## [Requirement]
List every line in this data where the string "other" occurs.

□ □ □ □ □

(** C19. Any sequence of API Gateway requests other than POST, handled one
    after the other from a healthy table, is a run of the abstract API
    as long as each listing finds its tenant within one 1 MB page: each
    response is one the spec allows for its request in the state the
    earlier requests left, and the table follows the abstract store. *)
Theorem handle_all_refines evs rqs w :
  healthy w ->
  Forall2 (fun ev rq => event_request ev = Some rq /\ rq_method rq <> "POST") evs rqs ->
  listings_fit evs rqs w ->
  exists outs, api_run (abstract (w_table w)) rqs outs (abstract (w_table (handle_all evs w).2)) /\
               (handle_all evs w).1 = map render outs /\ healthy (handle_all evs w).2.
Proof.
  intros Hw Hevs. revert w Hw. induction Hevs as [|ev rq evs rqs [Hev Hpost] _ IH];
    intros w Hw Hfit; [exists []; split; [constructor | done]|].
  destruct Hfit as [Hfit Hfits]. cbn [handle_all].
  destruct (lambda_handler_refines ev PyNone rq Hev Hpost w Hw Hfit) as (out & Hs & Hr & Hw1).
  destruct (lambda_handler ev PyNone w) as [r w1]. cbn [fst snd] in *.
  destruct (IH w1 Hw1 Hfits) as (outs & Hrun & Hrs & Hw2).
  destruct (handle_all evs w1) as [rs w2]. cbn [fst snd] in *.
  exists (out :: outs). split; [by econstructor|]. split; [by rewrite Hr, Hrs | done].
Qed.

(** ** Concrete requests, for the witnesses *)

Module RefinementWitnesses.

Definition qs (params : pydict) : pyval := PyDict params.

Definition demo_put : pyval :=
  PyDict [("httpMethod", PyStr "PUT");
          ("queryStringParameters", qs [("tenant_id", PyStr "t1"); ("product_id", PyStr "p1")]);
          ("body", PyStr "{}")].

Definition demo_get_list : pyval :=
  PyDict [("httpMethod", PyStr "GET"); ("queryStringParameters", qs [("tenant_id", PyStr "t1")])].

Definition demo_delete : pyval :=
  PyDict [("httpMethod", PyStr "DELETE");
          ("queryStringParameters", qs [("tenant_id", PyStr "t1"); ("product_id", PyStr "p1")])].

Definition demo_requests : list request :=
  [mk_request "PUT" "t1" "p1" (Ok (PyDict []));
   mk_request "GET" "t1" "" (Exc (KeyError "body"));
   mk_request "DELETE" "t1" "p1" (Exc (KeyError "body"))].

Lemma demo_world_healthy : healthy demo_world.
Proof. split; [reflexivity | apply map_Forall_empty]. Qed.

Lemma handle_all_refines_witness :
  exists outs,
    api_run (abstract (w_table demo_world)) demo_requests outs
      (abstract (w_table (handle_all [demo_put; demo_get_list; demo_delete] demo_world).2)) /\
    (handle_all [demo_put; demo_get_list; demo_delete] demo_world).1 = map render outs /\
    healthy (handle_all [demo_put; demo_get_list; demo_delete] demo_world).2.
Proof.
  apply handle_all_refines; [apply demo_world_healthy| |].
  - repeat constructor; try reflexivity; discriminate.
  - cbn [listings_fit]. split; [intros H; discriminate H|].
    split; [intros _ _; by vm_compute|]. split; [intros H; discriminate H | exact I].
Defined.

□ □ □ □ □

## [Answer to this exercise]
(** C19. Any sequence of API Gateway requests other than POST, handled one
    after the other from a healthy table, is a run of the abstract API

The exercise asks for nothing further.